● **Task statement**
Nothing outside the range is wanted. Repeat exactly the lines below from the one with "cached_str 1 h'" through the one with "(type_name : String.string) feats".

Extracted data entries
========

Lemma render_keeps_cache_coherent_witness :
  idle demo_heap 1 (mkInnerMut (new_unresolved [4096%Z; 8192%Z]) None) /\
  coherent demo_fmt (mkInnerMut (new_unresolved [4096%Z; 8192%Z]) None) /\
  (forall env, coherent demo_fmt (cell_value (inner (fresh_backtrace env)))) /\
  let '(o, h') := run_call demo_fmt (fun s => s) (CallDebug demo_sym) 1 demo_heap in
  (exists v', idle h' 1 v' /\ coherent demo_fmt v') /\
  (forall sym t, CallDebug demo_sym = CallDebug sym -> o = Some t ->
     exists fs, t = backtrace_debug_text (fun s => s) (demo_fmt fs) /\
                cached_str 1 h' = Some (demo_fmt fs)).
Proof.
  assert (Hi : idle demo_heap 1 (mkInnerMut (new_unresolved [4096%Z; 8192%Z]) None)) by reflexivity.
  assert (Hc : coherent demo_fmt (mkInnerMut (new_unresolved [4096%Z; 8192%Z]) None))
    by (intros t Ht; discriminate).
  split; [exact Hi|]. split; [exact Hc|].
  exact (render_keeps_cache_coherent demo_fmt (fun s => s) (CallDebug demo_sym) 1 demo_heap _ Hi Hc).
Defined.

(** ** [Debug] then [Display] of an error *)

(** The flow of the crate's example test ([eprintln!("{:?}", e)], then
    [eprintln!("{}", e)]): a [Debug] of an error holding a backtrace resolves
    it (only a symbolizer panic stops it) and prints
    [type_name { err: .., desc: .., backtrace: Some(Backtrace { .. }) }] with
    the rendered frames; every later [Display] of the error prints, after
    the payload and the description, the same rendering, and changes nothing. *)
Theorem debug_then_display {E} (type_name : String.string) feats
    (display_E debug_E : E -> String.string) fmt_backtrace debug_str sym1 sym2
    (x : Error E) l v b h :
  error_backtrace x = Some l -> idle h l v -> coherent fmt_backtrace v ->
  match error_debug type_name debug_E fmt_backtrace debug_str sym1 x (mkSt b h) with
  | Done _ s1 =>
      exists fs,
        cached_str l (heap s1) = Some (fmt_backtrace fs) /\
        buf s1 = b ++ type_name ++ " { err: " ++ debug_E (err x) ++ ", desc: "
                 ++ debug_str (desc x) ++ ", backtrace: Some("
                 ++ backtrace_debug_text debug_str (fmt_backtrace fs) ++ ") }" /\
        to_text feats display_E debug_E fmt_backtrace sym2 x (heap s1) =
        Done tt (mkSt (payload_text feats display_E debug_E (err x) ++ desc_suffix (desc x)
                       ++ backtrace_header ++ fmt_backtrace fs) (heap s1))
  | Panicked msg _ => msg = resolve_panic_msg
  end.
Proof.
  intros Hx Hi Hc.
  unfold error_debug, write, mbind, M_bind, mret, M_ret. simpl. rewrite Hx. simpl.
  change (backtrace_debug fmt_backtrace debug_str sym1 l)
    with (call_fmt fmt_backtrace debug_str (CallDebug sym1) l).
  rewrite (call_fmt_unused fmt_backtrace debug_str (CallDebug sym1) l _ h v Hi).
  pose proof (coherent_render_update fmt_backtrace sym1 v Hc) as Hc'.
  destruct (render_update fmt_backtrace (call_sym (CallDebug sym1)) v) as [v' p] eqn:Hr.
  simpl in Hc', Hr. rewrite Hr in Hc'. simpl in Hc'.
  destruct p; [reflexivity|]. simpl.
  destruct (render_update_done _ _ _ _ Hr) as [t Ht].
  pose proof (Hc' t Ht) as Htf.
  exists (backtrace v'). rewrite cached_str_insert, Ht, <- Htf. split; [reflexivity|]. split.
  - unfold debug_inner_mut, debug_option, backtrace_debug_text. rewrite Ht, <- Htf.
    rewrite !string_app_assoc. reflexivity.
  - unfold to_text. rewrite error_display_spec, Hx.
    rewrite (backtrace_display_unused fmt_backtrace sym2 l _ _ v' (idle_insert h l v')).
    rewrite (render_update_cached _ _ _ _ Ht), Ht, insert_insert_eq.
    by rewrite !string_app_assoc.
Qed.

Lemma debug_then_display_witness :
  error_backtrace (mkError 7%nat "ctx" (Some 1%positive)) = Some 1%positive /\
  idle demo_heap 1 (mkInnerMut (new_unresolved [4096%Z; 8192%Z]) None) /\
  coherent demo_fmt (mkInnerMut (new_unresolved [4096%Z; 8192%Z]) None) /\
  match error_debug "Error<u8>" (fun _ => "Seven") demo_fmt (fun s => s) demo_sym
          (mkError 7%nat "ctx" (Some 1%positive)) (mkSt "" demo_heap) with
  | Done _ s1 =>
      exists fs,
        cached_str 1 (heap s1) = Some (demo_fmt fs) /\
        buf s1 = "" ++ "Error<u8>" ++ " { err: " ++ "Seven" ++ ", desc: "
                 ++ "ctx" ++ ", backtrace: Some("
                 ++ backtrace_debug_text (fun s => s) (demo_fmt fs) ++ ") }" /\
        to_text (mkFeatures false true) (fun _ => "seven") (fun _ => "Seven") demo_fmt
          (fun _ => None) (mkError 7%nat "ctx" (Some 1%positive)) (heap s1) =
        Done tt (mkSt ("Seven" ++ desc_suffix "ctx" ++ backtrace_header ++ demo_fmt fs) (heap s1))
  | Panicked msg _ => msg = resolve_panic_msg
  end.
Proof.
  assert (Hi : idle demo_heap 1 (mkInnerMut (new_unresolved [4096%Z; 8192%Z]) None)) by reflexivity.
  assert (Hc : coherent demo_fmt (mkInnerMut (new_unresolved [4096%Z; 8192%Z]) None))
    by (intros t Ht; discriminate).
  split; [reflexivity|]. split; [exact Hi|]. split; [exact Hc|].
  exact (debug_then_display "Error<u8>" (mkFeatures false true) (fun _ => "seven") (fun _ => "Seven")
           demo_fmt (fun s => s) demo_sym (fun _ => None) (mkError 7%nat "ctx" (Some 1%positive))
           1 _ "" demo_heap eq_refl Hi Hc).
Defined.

========

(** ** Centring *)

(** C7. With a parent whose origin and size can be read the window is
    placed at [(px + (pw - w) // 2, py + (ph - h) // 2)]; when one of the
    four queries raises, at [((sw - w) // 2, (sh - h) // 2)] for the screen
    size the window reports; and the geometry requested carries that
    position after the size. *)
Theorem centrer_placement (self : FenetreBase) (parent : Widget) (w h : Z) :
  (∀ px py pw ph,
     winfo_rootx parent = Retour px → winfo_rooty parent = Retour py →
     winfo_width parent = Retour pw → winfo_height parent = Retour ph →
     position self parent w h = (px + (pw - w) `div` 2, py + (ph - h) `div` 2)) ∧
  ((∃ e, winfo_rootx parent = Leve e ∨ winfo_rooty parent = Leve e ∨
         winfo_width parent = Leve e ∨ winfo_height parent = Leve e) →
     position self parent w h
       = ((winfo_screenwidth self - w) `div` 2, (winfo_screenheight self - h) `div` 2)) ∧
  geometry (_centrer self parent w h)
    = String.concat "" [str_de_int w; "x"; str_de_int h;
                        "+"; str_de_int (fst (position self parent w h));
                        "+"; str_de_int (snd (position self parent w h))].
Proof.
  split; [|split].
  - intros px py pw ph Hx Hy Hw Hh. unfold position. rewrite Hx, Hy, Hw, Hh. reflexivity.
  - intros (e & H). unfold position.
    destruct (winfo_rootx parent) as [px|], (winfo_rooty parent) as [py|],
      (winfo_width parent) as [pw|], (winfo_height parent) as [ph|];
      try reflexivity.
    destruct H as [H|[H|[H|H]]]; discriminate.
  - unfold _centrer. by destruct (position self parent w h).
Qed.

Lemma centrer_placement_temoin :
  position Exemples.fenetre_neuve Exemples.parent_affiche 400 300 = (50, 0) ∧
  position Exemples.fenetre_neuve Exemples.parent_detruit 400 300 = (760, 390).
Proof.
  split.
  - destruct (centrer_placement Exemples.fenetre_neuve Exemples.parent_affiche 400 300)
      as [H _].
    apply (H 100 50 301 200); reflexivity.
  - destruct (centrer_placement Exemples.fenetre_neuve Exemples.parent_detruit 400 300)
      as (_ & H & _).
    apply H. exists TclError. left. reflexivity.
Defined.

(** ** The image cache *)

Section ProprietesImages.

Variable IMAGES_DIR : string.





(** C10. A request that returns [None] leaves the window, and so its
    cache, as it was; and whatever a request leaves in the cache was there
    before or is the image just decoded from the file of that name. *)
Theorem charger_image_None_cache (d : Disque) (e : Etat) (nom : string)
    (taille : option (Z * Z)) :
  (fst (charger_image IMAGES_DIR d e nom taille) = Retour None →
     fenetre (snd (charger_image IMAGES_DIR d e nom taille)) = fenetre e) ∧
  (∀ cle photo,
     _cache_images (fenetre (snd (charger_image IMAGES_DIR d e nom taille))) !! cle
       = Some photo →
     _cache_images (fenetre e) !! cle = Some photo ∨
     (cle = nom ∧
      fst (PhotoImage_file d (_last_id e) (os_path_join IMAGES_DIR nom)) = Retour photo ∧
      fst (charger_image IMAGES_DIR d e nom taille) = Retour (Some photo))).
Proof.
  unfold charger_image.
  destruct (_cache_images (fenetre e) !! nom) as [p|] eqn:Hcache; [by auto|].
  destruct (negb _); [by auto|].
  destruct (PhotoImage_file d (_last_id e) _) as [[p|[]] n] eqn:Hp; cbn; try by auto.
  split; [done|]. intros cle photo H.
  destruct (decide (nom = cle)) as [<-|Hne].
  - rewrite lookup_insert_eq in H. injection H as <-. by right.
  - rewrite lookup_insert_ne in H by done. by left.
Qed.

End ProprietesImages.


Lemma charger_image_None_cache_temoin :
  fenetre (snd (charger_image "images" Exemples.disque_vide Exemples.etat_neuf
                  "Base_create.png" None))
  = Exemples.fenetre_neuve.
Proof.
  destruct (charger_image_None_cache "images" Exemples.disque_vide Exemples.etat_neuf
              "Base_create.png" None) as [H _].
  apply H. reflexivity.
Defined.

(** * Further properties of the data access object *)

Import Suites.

========

● **Answer below**
                cached_str 1 h' = Some (demo_fmt fs)).
Proof.
  assert (Hi : idle demo_heap 1 (mkInnerMut (new_unresolved [4096%Z; 8192%Z]) None)) by reflexivity.
  assert (Hc : coherent demo_fmt (mkInnerMut (new_unresolved [4096%Z; 8192%Z]) None))
    by (intros t Ht; discriminate).
  split; [exact Hi|]. split; [exact Hc|].
  exact (render_keeps_cache_coherent demo_fmt (fun s => s) (CallDebug demo_sym) 1 demo_heap _ Hi Hc).
Defined.

(** ** [Debug] then [Display] of an error *)

(** The flow of the crate's example test ([eprintln!("{:?}", e)], then
    [eprintln!("{}", e)]): a [Debug] of an error holding a backtrace resolves
    it (only a symbolizer panic stops it) and prints
    [type_name { err: .., desc: .., backtrace: Some(Backtrace { .. }) }] with
    the rendered frames; every later [Display] of the error prints, after
    the payload and the description, the same rendering, and changes nothing. *)
Theorem debug_then_display {E} (type_name : String.string) feats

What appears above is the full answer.